[[ Source material, beginning ]]

(** * generate_image.py: a shallow embedding and its properties

    The script reads a prompt and an output path, posts the prompt to the
    image endpoint, takes the first inline image of the first candidate of
    the JSON answer, decodes its base64 payload and writes the bytes to the
    output path.

    The embedding keeps the control flow of the four functions of the script
    and of [main].  Everything the script does with the outside world is
    explicit: the environment and the server are read-only parts of a
    [world], the file system and the chronological log of observable events
    are threaded through a small state-and-exit monad.  [sys.exit] and
    exceptions are results of that monad, so that "exits before the request"
    is a statement on the log. *)

From Stdlib Require Import List String Ascii Bool NArith ZArith Lia PrimFloat.
From Stdlib.Strings Require Import Byte.
Import ListNotations.
Set Warnings "-register-all".
Local Open Scope string_scope.
Local Open Scope list_scope.

(** ** Python strings

    A [str] is a Rocq [string], one [ascii] per code point: the model covers
    the code points below 256. *)

Definition chars (s : string) : list ascii := list_ascii_of_string s.
Definition str (l : list ascii) : string := string_of_list_ascii l.

(** [str.isspace] on one code point below 256. *)
Definition isspace (c : ascii) : bool :=
  let n := N_of_ascii c in
  ((9 <=? n) && (n <=? 13) || (28 <=? n) && (n <=? 32)
   || (n =? 133) || (n =? 160))%N.

Fixpoint dropwhile {A} (p : A -> bool) (l : list A) : list A :=
  match l with
  | [] => []
  | x :: r => if p x then dropwhile p r else l
  end.

Definition rdropwhile {A} (p : A -> bool) (l : list A) : list A :=
  rev (dropwhile p (rev l)).

(** [s.strip()] *)
Definition strip (s : string) : string :=
  str (rdropwhile isspace (dropwhile isspace (chars s))).

(** [s[:n]] *)
Definition prefix_to (n : nat) (s : string) : string := str (firstn n (chars s)).

(** [needle in haystack] for two strings. *)
Fixpoint starts_with (p l : list ascii) : bool :=
  match p, l with
  | [], _ => true
  | _ :: _, [] => false
  | a :: p', b :: l' => Ascii.eqb a b && starts_with p' l'
  end.

Fixpoint contains (needle hay : list ascii) : bool :=
  starts_with needle hay ||
  match hay with
  | [] => false
  | _ :: r => contains needle r
  end.

(** ** Exceptions and results *)

Inductive b64_error :=
  | IncorrectPadding
    (* binascii.Error: Incorrect padding *)
  | OneMoreThanMultipleOf4 (n : N)
    (* binascii.Error: number of data characters (n) cannot be 1 more than
       a multiple of 4 *)
  | NotAscii
    (* ValueError: string argument should contain only ASCII characters *)
  | NotBytesLike.
    (* TypeError: argument should be a bytes-like object or ASCII string *)

Inductive os_error :=
  | FileNotFound | NotADirectory | IsADirectory | FileExists.

(** The exceptions that can travel through the script.  All of them derive
    from [Exception]; [SystemExit] does not and is a result of its own.  An
    exception raised inside an [except] clause keeps the exception being
    handled as its context. *)
Inductive exn :=
  | AttributeError
  | TypeError
  | KeyError
  | UnicodeDecodeError
  | JSONDecodeError
  | Base64Error (e : b64_error)
  | OSError (e : os_error)
  | OtherError (name : string)
  | HTTPErrorRaised (code : Z)              (* urllib.error.HTTPError *)
  | DuringHandling (context : exn) (e : exn).
    (* [e], raised while [context] was being handled *)

Inductive outcome (A : Type) :=
  | Return (a : A)
  | SysExit (code : Z)
  | Raised (e : exn).
Arguments Return {A} a.
Arguments SysExit {A} code.
Arguments Raised {A} e.

(** ** base64

    [base64.b64decode(s)] with its defaults ([validate=False]): a [str] is
    first encoded as ASCII, then [binascii.a2b_base64] runs in its lenient
    mode, which skips every character outside the alphabet and stops at the
    first complete padding. *)

Definition alphabet : list ascii :=
  chars "ABCDEFGHIJKLMNOPQRSTUVWXYZabcdefghijklmnopqrstuvwxyz0123456789+/".

Definition BASE64_PAD : ascii := "="%char.

Definition table_b2a_base64 (n : N) : ascii :=
  nth (N.to_nat n) alphabet BASE64_PAD.

(** The value of a character of the alphabet, [None] for any other one. *)
Definition table_a2b_base64 (c : ascii) : option N :=
  let n := N_of_ascii c in
  (if (65 <=? n) && (n <=? 90) then Some (n - 65)
   else if (97 <=? n) && (n <=? 122) then Some (n - 71)
   else if (48 <=? n) && (n <=? 57) then Some (n + 4)
   else if n =? 43 then Some 62
   else if n =? 47 then Some 63
   else None)%N.

(** Storing into an [unsigned char] keeps the low eight bits. *)
Definition to_byte (n : N) : byte := byte_of_ascii (ascii_of_N (N.land n 255)).

Definition of_byte (b : byte) : N := Byte.to_N b.

(** The loop of [binascii.a2b_base64]; [bin] is the output written so far. *)
Fixpoint a2b_loop (data : list ascii) (quad_pos leftchar pads : N)
    (bin : list byte) : b64_error + list byte :=
  match data with
  | [] =>
      if (quad_pos =? 0)%N then inr bin
      else if (quad_pos =? 1)%N
      then inl (OneMoreThanMultipleOf4 (N.of_nat (List.length bin) / 3 * 4 + 1))
      else inl IncorrectPadding
  | this_ch :: rest =>
      if Ascii.eqb this_ch BASE64_PAD then
        if (2 <=? quad_pos)%N then
          let pads := (pads + 1)%N in
          if (4 <=? quad_pos + pads)%N then inr bin
          else a2b_loop rest quad_pos leftchar pads bin
        else a2b_loop rest quad_pos leftchar pads bin
      else
        match table_a2b_base64 this_ch with
        | None => a2b_loop rest quad_pos leftchar pads bin
        | Some v =>
            match quad_pos with
            | 0%N => a2b_loop rest 1%N v 0%N bin
            | 1%N =>
                a2b_loop rest 2%N (N.land v 15) 0%N
                  (bin ++ [to_byte (N.lor (N.shiftl leftchar 2) (N.shiftr v 4))])
            | 2%N =>
                a2b_loop rest 3%N (N.land v 3) 0%N
                  (bin ++ [to_byte (N.lor (N.shiftl leftchar 4) (N.shiftr v 2))])
            | _ =>
                a2b_loop rest 0%N 0%N 0%N
                  (bin ++ [to_byte (N.lor (N.shiftl leftchar 6) v)])
            end
        end
  end.

Definition a2b_base64 (data : list ascii) : b64_error + list byte :=
  a2b_loop data 0%N 0%N 0%N [].

Definition is_ascii (c : ascii) : bool := (N_of_ascii c <? 128)%N.

(** [base64.b64decode] on a [str]. *)
Definition b64decode_str (s : string) : b64_error + list byte :=
  if forallb is_ascii (chars s) then a2b_base64 (chars s) else inl NotAscii.

(** [base64.b64encode]: three bytes give four characters, a last group of
    one or two bytes is padded. *)
Fixpoint b2a_base64 (bin : list byte) : list ascii :=
  match bin with
  | [] => []
  | [a] =>
      let a := of_byte a in
      [table_b2a_base64 (N.shiftr a 2);
       table_b2a_base64 (N.shiftl (N.land a 3) 4);
       BASE64_PAD; BASE64_PAD]
  | [a; b] =>
      let a := of_byte a in
      let b := of_byte b in
      [table_b2a_base64 (N.shiftr a 2);
       table_b2a_base64 (N.lor (N.shiftl (N.land a 3) 4) (N.shiftr b 4));
       table_b2a_base64 (N.shiftl (N.land b 15) 2);
       BASE64_PAD]
  | a :: b :: c :: rest =>
      let a := of_byte a in
      let b := of_byte b in
      let c := of_byte c in
      table_b2a_base64 (N.shiftr a 2)
      :: table_b2a_base64 (N.lor (N.shiftl (N.land a 3) 4) (N.shiftr b 4))
      :: table_b2a_base64 (N.lor (N.shiftl (N.land b 15) 2) (N.shiftr c 6))
      :: table_b2a_base64 (N.land c 63)
      :: b2a_base64 rest
  end.

Definition b64encode (bin : list byte) : string := str (b2a_base64 bin).

(** ** JSON values, as [json.loads] builds them

    A [dict] is the list of its items; [json.loads] keeps one item per key,
    and a lookup takes the first item with the key. *)

Inductive json :=
  | JNull
  | JBool (b : bool)
  | JInt (n : Z)
  | JFloat (f : float)
  | JStr (s : string)
  | JArr (items : list json)
  | JObj (items : list (string * json)).

Fixpoint lookup_key (key : string) (items : list (string * json)) : option json :=
  match items with
  | [] => None
  | (k, v) :: rest => if String.eqb k key then Some v else lookup_key key rest
  end.

(** [bool(v)], the test behind [not v] and [if v]. *)
Definition truthy (v : json) : bool :=
  match v with
  | JNull => false
  | JBool b => b
  | JInt n => negb (n =? 0)%Z
  | JFloat f => negb (PrimFloat.eqb f 0%float)
  | JStr s => negb (String.eqb s "")
  | JArr items => match items with [] => false | _ :: _ => true end
  | JObj items => match items with [] => false | _ :: _ => true end
  end.

(** [v.get(key, default)]: only a [dict] has the method. *)
Definition py_get (v : json) (key : string) (default : json) : exn + json :=
  match v with
  | JObj items =>
      inr (match lookup_key key items with Some x => x | None => default end)
  | _ => inl AttributeError
  end.

(** [v[0]] for a value that passed [if not v]. *)
Definition py_first (v : json) : exn + json :=
  match v with
  | JArr (x :: _) => inr x
  | JArr [] => inl (OtherError "IndexError")
  | JStr s =>
      match chars s with
      | c :: _ => inr (JStr (str [c]))
      | [] => inl (OtherError "IndexError")
      end
  | JObj _ => inl KeyError
  | _ => inl TypeError
  end.

(** The values [for part in v] runs through. *)
Definition py_iter (v : json) : exn + list json :=
  match v with
  | JArr items => inr items
  | JStr s => inr (map (fun c => JStr (str [c])) (chars s))
  | JObj items => inr (map (fun kv => JStr (fst kv)) items)
  | _ => inl TypeError
  end.

Definition is_str (key : string) (v : json) : bool :=
  match v with
  | JStr s => String.eqb s key
  | _ => false
  end.

(** [key in v] for a string [key]: a key of a [dict], a substring of a
    [str], an element of a [list]. *)
Definition py_in (key : string) (v : json) : exn + bool :=
  match v with
  | JObj items =>
      inr (match lookup_key key items with Some _ => true | None => false end)
  | JStr s => inr (contains (chars key) (chars s))
  | JArr items => inr (existsb (is_str key) items)
  | _ => inl TypeError
  end.

(** [v[key]] for a string [key]. *)
Definition py_item (v : json) (key : string) : exn + json :=
  match v with
  | JObj items =>
      match lookup_key key items with
      | Some x => inr x
      | None => inl KeyError
      end
  | _ => inl TypeError
  end.

(** [base64.b64decode(v)]: anything but a [str] is no bytes-like object. *)
Definition b64decode (v : json) : b64_error + list byte :=
  match v with
  | JStr s => b64decode_str s
  | _ => inl NotBytesLike
  end.

(** ** Paths and the file system

    A path names a node by its segments between slashes, empty segments and
    [.] dropped; segments are compared literally (no symbolic links, no
    interpretation of [..] inside a path).  The root and the working
    directory always exist. *)

Definition sep : ascii := "/"%char.
Definition is_sep (c : ascii) : bool := Ascii.eqb c sep.

Fixpoint segments (l : list ascii) : list (list ascii) :=
  match l with
  | [] => [[]]
  | c :: r =>
      if is_sep c then [] :: segments r
      else match segments r with
           | s :: ss => (c :: s) :: ss
           | [] => [[c]]
           end
  end.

[[ Source material, end ]]

** The problem **
Please give back the records exactly as written, beginning at the first line and including the line that holds "The embedding keeps" as the last.

** Final answer **
(** * generate_image.py: a shallow embedding and its properties

    The script reads a prompt and an output path, posts the prompt to the
    image endpoint, takes the first inline image of the first candidate of
    the JSON answer, decodes its base64 payload and writes the bytes to the
    output path.

    The embedding keeps the control flow of the four functions of the script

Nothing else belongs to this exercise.